### Extracted data entries:
Lemma strip_line_id line b : b <> 13 -> b <> 10 -> strip_line (line ++ [b]) = line ++ [b].
Proof.
  intros. unfold strip_line. rewrite rev_unit. cbn [strip_eol].
  rewrite !(proj2 (Z.eqb_neq _ _)) by done. cbn [orb]. by rewrite <- rev_unit, rev_involutive.
Qed.

Lemma read_line_loop_cases evs inflight buf max_bytes :
  0 <= max_bytes < usize_max -> zlen buf <= max_bytes + 1 -> 10 ∉ buf ->
  exists taken s', consumed taken (mkRxStream inflight evs) s' /\ zlen (buf ++ taken) <= max_bytes + 2 /\
    ((exists line, reads_exactly (read_line_loop evs inflight buf max_bytes) (strip_line line) s' /\
        buf ++ taken = line ++ [10] /\ 10 ∉ line /\ zlen line <= max_bytes) \/
     fails_or_blocks (read_line_loop evs inflight buf max_bytes) s').
Proof.
  unfold reads_exactly, fails_or_blocks. intros Hmax.
  revert inflight buf. induction evs as [|ev evs IH]; intros inflight buf Hb Hin; cbn [read_line_loop].
  { eexists [], _; split; [apply consumed_nil|]; rewrite app_nil_r; split; [lia|by right; right]. }
  destruct ev as [k| |kind];
    [|eexists [], _; split; [apply consumed_one|]; rewrite app_nil_r; split; [lia|right; left; by eexists]..].
  destruct (ztake (Z.min k 1) inflight) as [|b c] eqn:Ec.
  { eexists [], _; split; [apply consumed_one|]; rewrite app_nil_r; split; [lia|right; left; by eexists]. }
  assert (inflight = [b] ++ zdrop 1 inflight) as Hs.
  { destruct inflight as [|b' inflight]; [unfold ztake in Ec; by rewrite take_nil in Ec|].
    unfold ztake in Ec. destruct (Z.to_nat (Z.min k 1)); [done|]. by injection Ec as <- _. }
  set (tail := zdrop 1 inflight) in *. clearbody tail. subst inflight.
  unfold saturating_add. rewrite Z.min_r by lia. destruct (Z.leb_spec (max_bytes + 1) (zlen buf)).
  { exists [b]. eexists. split; [rewrite <- (app_nil_r [b]) at 1; eapply consumed_event; [apply consumed_nil|done]|].
    split; [zl|right; left; by eexists]. }
  destruct (Z.eqb_spec b 10) as [->|Hne].
  { exists [10]. eexists. split; [rewrite <- (app_nil_r [10]) at 1; eapply consumed_event; [apply consumed_nil|done]|].
    split; [zl|]. left. exists buf. destruct (finish_line_ok buf max_bytes) as [-> _]; [lia|].
    split; [done|]. split; [done|]. split; [done|lia]. }
  destruct (IH tail (buf ++ [b])) as (taken & s' & Hs & Hl & HE); [zl| |].
  { rewrite elem_of_app, list_elem_of_singleton. intros [?| ?]; congruence. }
  exists ([b] ++ taken), s'. rewrite <- app_assoc in Hl, HE. split; [|done]. by eapply consumed_event.
Qed.

Lemma read_line_cases max_bytes s : 0 <= max_bytes < usize_max ->
  exists taken s', consumed taken s s' /\ zlen taken <= max_bytes + 2 /\
    ((exists line, reads_exactly (read_tcp_line max_bytes s) (strip_line line) s' /\
        taken = line ++ [10] /\ 10 ∉ line /\ zlen line <= max_bytes) \/
     fails_or_blocks (read_tcp_line max_bytes s) s').
Proof.
  intros Hm. destruct s as [inflight evs].
  apply (read_line_loop_cases evs inflight [] max_bytes); [done|zl|set_solver].
Qed.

### Task objective:
An exact copy of every record above is needed. Write it out word for word.

### Exercise answer:
Lemma strip_line_id line b : b <> 13 -> b <> 10 -> strip_line (line ++ [b]) = line ++ [b].
Proof.
  intros. unfold strip_line. rewrite rev_unit. cbn [strip_eol].
  rewrite !(proj2 (Z.eqb_neq _ _)) by done. cbn [orb]. by rewrite <- rev_unit, rev_involutive.
Qed.

Lemma read_line_loop_cases evs inflight buf max_bytes :
  0 <= max_bytes < usize_max -> zlen buf <= max_bytes + 1 -> 10 ∉ buf ->
  exists taken s', consumed taken (mkRxStream inflight evs) s' /\ zlen (buf ++ taken) <= max_bytes + 2 /\
    ((exists line, reads_exactly (read_line_loop evs inflight buf max_bytes) (strip_line line) s' /\
        buf ++ taken = line ++ [10] /\ 10 ∉ line /\ zlen line <= max_bytes) \/
     fails_or_blocks (read_line_loop evs inflight buf max_bytes) s').
Proof.
  unfold reads_exactly, fails_or_blocks. intros Hmax.
  revert inflight buf. induction evs as [|ev evs IH]; intros inflight buf Hb Hin; cbn [read_line_loop].
  { eexists [], _; split; [apply consumed_nil|]; rewrite app_nil_r; split; [lia|by right; right]. }
  destruct ev as [k| |kind];
    [|eexists [], _; split; [apply consumed_one|]; rewrite app_nil_r; split; [lia|right; left; by eexists]..].
  destruct (ztake (Z.min k 1) inflight) as [|b c] eqn:Ec.
  { eexists [], _; split; [apply consumed_one|]; rewrite app_nil_r; split; [lia|right; left; by eexists]. }
  assert (inflight = [b] ++ zdrop 1 inflight) as Hs.
  { destruct inflight as [|b' inflight]; [unfold ztake in Ec; by rewrite take_nil in Ec|].
    unfold ztake in Ec. destruct (Z.to_nat (Z.min k 1)); [done|]. by injection Ec as <- _. }
  set (tail := zdrop 1 inflight) in *. clearbody tail. subst inflight.
  unfold saturating_add. rewrite Z.min_r by lia. destruct (Z.leb_spec (max_bytes + 1) (zlen buf)).
  { exists [b]. eexists. split; [rewrite <- (app_nil_r [b]) at 1; eapply consumed_event; [apply consumed_nil|done]|].
    split; [zl|right; left; by eexists]. }
  destruct (Z.eqb_spec b 10) as [->|Hne].
  { exists [10]. eexists. split; [rewrite <- (app_nil_r [10]) at 1; eapply consumed_event; [apply consumed_nil|done]|].
    split; [zl|]. left. exists buf. destruct (finish_line_ok buf max_bytes) as [-> _]; [lia|].
    split; [done|]. split; [done|]. split; [done|lia]. }
  destruct (IH tail (buf ++ [b])) as (taken & s' & Hs & Hl & HE); [zl| |].
  { rewrite elem_of_app, list_elem_of_singleton. intros [?| ?]; congruence. }
  exists ([b] ++ taken), s'. rewrite <- app_assoc in Hl, HE. split; [|done]. by eapply consumed_event.
Qed.

Lemma read_line_cases max_bytes s : 0 <= max_bytes < usize_max ->
  exists taken s', consumed taken s s' /\ zlen taken <= max_bytes + 2 /\
    ((exists line, reads_exactly (read_tcp_line max_bytes s) (strip_line line) s' /\
        taken = line ++ [10] /\ 10 ∉ line /\ zlen line <= max_bytes) \/
     fails_or_blocks (read_tcp_line max_bytes s) s').
Proof.
  intros Hm. destruct s as [inflight evs].
  apply (read_line_loop_cases evs inflight [] max_bytes); [done|zl|set_solver].
Qed.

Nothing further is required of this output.